Rapid manufacture of modifiable 2.5-dimensional (2.5D) microstructures for capillary force-driven fluidic velocity control

Abstract

A cost-effective, straightforward and modifiable 2.5D microfabrication methodology, as we term multi-layer-tape lithography, is presented here for the first time. It uses a commercial scalpel to prototype 2.5D multilevel microchannels on commercial tape as thin as 500 μm in minutes. Three functional microfluidic devices are applied with this methodology, and display high performance regarding microdroplet formation, multiphase flux and self-powered sequential fluid delivery.
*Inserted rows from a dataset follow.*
(** What the merged result must satisfy: at most six chunks, pairwise
    distinct chunk ids, and at most three chunks per url, whether the url is
    counted as the code reads it (absent meaning "unknown") or as the value
    stored under the key. *)
Definition merged_ok (m : list Chunk) : Prop :=
  length m ≤ 6 ∧
  NoDup (get_chunk_id <$> m) ∧
  (∀ u, count_url u m ≤ 3) ∧
  (∀ u, length (filter (fun c => url c = Some u) m) ≤ 3).

(** A chunk with the three keys the merge reads. *)
Definition chunk_of (cid u : string) (s : Q) : Chunk :=
  mkChunk (Some cid) (Some u) None None None (Some s) None.

(** A chunk that lacks the [chunk_id] key. *)
Definition anonymous_chunk : Chunk :=
  mkChunk None (Some "https://bdu.edu.vn/x") (Some "text") None None
          (Some 0.99%Q) None.

(** Two sub-queries with four chunks each, three ids in common, two urls. *)
Definition fanout_pool : list Chunk :=
  [chunk_of "a" "u" 0.4; chunk_of "b" "u" 0.9; chunk_of "c" "v" 0.6;
   chunk_of "d" "v" 0.6;
   chunk_of "b" "u" 0.9; chunk_of "c" "v" 0.6; chunk_of "d" "v" 0.6;
   chunk_of "e" "v" 0.7].

(** Overwrite the grader's score of every chunk by [r]. *)
Definition overwrite_rerank (r : Chunk → option Q) (c : Chunk) : Chunk :=
  mkChunk (chunk_id c) (url c) (content c) (full_content c) (source_query c)
          (score c) (r c).

(** Two documents as the vector search hands them to the grader, and a
    scorer whose normalised outputs for them are 0.6 and 0.9. *)
Definition doc_a : Chunk :=
  mkChunk (Some "a") (Some "https://bdu.edu.vn/x") (Some "alpha") None None None None.
Definition doc_b : Chunk :=
  mkChunk (Some "b") (Some "https://bdu.edu.vn/y") (Some "beta") None None None None.
Definition graded_ab : CrossEncoderReranker.Graded :=
  CrossEncoderReranker.grade_documents
    (fun _ : list (string * string) => [0.6%Q; 0.9%Q]) (fun q : Q => q)
    CrossEncoderReranker.init "q" [doc_a; doc_b].

End MergeSpec.

Module RerankSpec.
Import CrossEncoderReranker.

#[export] Instance Qle_decision (x y : Q) : Decision (x <= y)%Q.
Proof.
  destruct (Qlt_le_dec y x) as [H|H]; [right | left; exact H].
  intros H'. exact (Qlt_not_le _ _ H H').
Defined.

#[export] Instance Qlt_decision (x y : Q) : Decision (x < y)%Q.
Proof.
  destruct (Qlt_le_dec x y) as [H|H]; [left; exact H | right].
  intros H'. exact (Qlt_not_le _ _ H' H).
Defined.

(** A document together with the score computed for it, and the record
    the grader files: the document with that score attached. *)
Definition scored_docs {Raw} (predict : list (string * string) → list Raw)
    (normalize : Raw → Q) (query : string) (documents : list Chunk)
  : list (Chunk * Q) :=
  zip documents (get_scores predict normalize query documents).

Definition filed (ds : Chunk * Q) : Chunk := set_rerank_score ds.2 ds.1.

(** The three buckets, by increasing trust. *)
Inductive Bucket : Type := INCORRECT | AMBIGUOUS | CORRECT.

Definition trust (b : Bucket) : nat :=
  match b with
  | INCORRECT => 0
  | AMBIGUOUS => 1
  | CORRECT => 2
  end.

(** The bucket holding the single graded document, if there is exactly one. *)
Definition placed (g : Graded) : option Bucket :=
  match correct g, ambiguous g, incorrect g with
  | [_], [], [] => Some CORRECT
  | [], [_], [] => Some AMBIGUOUS
  | [], [], [_] => Some INCORRECT
  | _, _, _ => None
  end.

(** Where [grade_documents] files document [doc] when its score is [s]. *)
Definition bucket_of (self : Reranker) (doc : Chunk) (s : Q) : option Bucket :=
  placed (grade_documents (fun _ : list (string * string) => [s])
            (fun q : Q => q) self "q" [doc]).





(** A text of 400 code points, each of three bytes. *)
Definition vietnamese_400 : string :=
  join_chars (replicate 400 "ệ").

Definition half_predict (pairs : list (string * string)) : list Q :=
  map (fun _ => 0.5%Q) pairs.

(** A scorer whose normalised outputs for two documents are 0.3 and 0.8. *)
Definition scores_ab (pairs : list (string * string)) : list Q :=
  [0.3%Q; 0.8%Q].

End RerankSpec.

Module ActionSpec.
Import ExceptionTester.

(** The count [infer_action] reads under [key]. *)
Definition count_of (result : PipelineResult) (key : string) : Z :=
  default 0%Z (default ∅ (graded_stats result) !! key).

End ActionSpec.

Module FailoverSpec.
Import GroqLLM.

(** The two models of [LLM_MODEL] in config.py. *)
Definition model_A : string := "llama-3.3-70b-versatile".
Definition model_B : string := "openai/gpt-oss-120b".

(** A provider on which the first model is rate-limited and the second
    answers. *)
Definition first_limited (model prompt : string) : CallOutcome :=
  if bool_decide (model = model_A) then RateLimited else Success "answer".

End FailoverSpec.

Module GateSpec.
Import SecurityManager.

(** The configuration of the gate under test: lengths 3 to 500, ten
    requests per 60 seconds, and the repeated-character signature with
    run 10 among the configured ones. *)
Definition configured (sm : Manager) : Prop :=
  min_length sm = 3 ∧ max_length sm = 500 ∧ max_requests sm = 10 ∧
  window_seconds sm = 60%Z ∧ repeated_char 10 ∈ signatures sm.

(** Two managers that differ at most in their windows. *)
Definition same_config (sm sm' : Manager) : Prop :=
  min_length sm' = min_length sm ∧ max_length sm' = max_length sm ∧
  signatures sm' = signatures sm ∧ max_requests sm' = max_requests sm ∧
  window_seconds sm' = window_seconds sm.

(** A query that clears the length bounds and matches no signature. *)
Definition clean (sm : Manager) (q : string) : Prop :=
  3 ≤ py_len q ≤ 500 ∧
  existsb (fun sig : Signature => sig q) (signatures sm) = false.

(** [n] copies of the character [ch]. *)
Definition repeat_char (n : nat) (ch : string) : string :=
  join_chars (replicate n ch).

(** The timestamps recorded for a user. *)
Definition stamps_of (sm : Manager) (u : string) : list Z :=
  default [] (windows sm !! u).

(** The timestamps of a window that are no older than 60 seconds at [now],
    written without [purge]. *)
Definition live_at (now : Z) (stamps : list Z) : list Z :=
  filter (fun t => (now - t ≤ 60)%Z) stamps.

(** The requests of one user, each with its clock reading and its text. *)
Definition burst (user_id : string) (reqs : list (Z * string))
  : list (Z * string * string) :=
  (fun tq : Z * string => (tq.1, user_id, tq.2)) <$> reqs.

(** How many requests of user [u] were allowed. *)
Definition allowed_count (u : string) (reqs : list (Z * string * string))
    (verdicts : list Verdict) : nat :=
  length (filter (fun rv : (Z * string * string) * Verdict =>
                    rv.1.1.2 = u ∧ allowed rv.2 = true)
                 (zip reqs verdicts)).

(** The gate of test.py with two instruction-override and SQL phrases. *)
Definition gate0 : Manager :=
  init ["ignore all previous instructions"; "drop table"].

(** Ten requests one second apart. *)
Definition ten_requests : list (Z * string) :=
  (fun t : Z => (t, "Query so 1")) <$> [0; 1; 2; 3; 4; 5; 6; 7; 8; 9]%Z.

(** A gate whose window for "rate_test" holds ten timestamps from more
    than a minute before the clock reading 0. *)
Definition gate_stale : Manager :=
  with_windows gate0
    (<["rate_test" := replicate 10 (-100)%Z]> ∅).

End GateSpec.

Module RetrieveSpec.
Import MultiQueryRetriever.

Section WithRetriever.
Variable retrieve : string → nat → nat → result (list (nat * Chunk)).
Variable top_k : nat.

(** The error raised by the first sub-query whose retrieval fails. *)
Fixpoint first_error (sub_queries : list string) : option string :=
  match sub_queries with
  | [] => None
  | q :: rest =>
      match retrieve q 4 top_k with
      | Raise e => Some e
      | Ok _ => first_error rest
      end
  end.

(** The dictionaries retrieved for [q], and their addresses. *)
Definition refined_of (q : string) : list (nat * Chunk) :=
  match retrieve q 4 top_k with
  | Ok refined => refined
  | Raise _ => []
  end.

Definition ids_of (q : string) : list nat := (refined_of q).*1.

(** [c] is the dictionary at address [o] after the loop over
    [sub_queries]: the last sub-query of the list for which the retriever
    returned [o] is [q'], it returned it with the content [c0], and [c] is
    [c0] with [source_query] set to [q']. *)
Definition last_tagged (sub_queries : list string) (o : nat) (c : Chunk)
  : Prop :=
  ∃ before q' after c0,
    sub_queries = before ++ q' :: after ∧
    (o, c0) ∈ refined_of q' ∧
    (∀ q'', q'' ∈ after → o ∉ ids_of q'') ∧
    c = set_source_query q' c0.

(** The state of the loop after the sub-queries [done]. *)
Definition loop_inv (done : list string)
    (per_query : gmap string (list nat)) (all_chunks : list nat)
    (heap : gmap nat Chunk) : Prop :=
  all_chunks = concat (ids_of <$> done) ∧
  (∀ q, per_query !! q =
        if decide (q ∈ done) then Some (ids_of q) else None) ∧
  (∀ o, o ∈ all_chunks → ∃ c, heap !! o = Some c ∧ last_tagged done o c).
End WithRetriever.

(** A retriever that times out on the sub-query "fees" and finds one
    chunk, in a dictionary of its own, for anything else. *)
Definition flaky_retrieve (q : string) (top_k_initial top_k_final : nat)
  : result (list (nat * Chunk)) :=
  if bool_decide (q = "fees") then Raise "timeout"
  else Ok [(String.length q,
            mkChunk (Some "c1") (Some "https://bdu.edu.vn/x") (Some "text")
              None None (Some 0.7%Q) None)].

(** A retriever that fails on every sub-query. *)
Definition dead_retrieve (q : string) (top_k_initial top_k_final : nat)
  : result (list (nat * Chunk)) := Raise "timeout".

(** A retriever that answers every sub-query with one dictionary that it
    keeps, at address 7. *)
Definition kept_chunk : Chunk :=
  mkChunk (Some "c7") (Some "https://bdu.edu.vn/ktx") (Some "text")
    None None (Some 0.7%Q) None.

Definition caching_retrieve (q : string) (top_k_initial top_k_final : nat)
  : result (list (nat * Chunk)) := Ok [(7, kept_chunk)].

End RetrieveSpec.

(** * Properties of [_merge_chunks] *)

Section MergeFacts.
Import MultiQueryRetriever MergeSpec.

Lemma dedup_fold (l : list Chunk) (seen : gset string) (acc : list Chunk) :
  snd (fold_left dedup_step l (seen, acc)) = acc ++ dedup_from seen l.
Proof.
  revert seen acc. induction l as [|c l IH]; intros seen acc; simpl.
  - by rewrite app_nil_r.
  - destruct (bool_decide (get_chunk_id c ≠ "") &&
              bool_decide (get_chunk_id c ∉ seen)); rewrite IH; [|done].
    by rewrite <- app_assoc.
Qed.

Lemma dedup_eq (l : list Chunk) : dedup l = dedup_from ∅ l.
Proof. unfold dedup. by rewrite dedup_fold. Qed.

Lemma dedup_from_sublist (l : list Chunk) (seen : gset string) :
  dedup_from seen l `sublist_of` l.
Proof.
  revert seen. induction l as [|c l IH]; intros seen; simpl; [constructor|].
  destruct (_ && _); [by apply sublist_skip | by apply sublist_cons].
Qed.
We find the microchannel height of a 2.5D microchip can efficiently control capillary force-driven flow velocity. The autonomous sample flow rates through 55 mm long microchannels are 0.1 μL s⁻¹, 0.21 μL s⁻¹ and 0.39 μL s⁻¹ when multilevel microchannel heights are 200 μm, 300 μm, and 400 μm, respectively. After detachment of two, one, and one layers of tape from the three microchannels of a 2.5D tape-master, the microchannel heights are modified to 100 μm, 250 μm and 300 μm, with the autonomous sample flow rate changing to 0.03 μL s⁻¹, 0.15 μL s⁻¹ and 0.28 μL s⁻¹, correspondingly. In contrast with 2D microfabrication technology, we anticipate that multi-layer tape lithography will pave the way for researchers, especially those from resource-limited labs, to develop cost-effective, practical, self-powered, and disposable 2.5D microfluidic devices.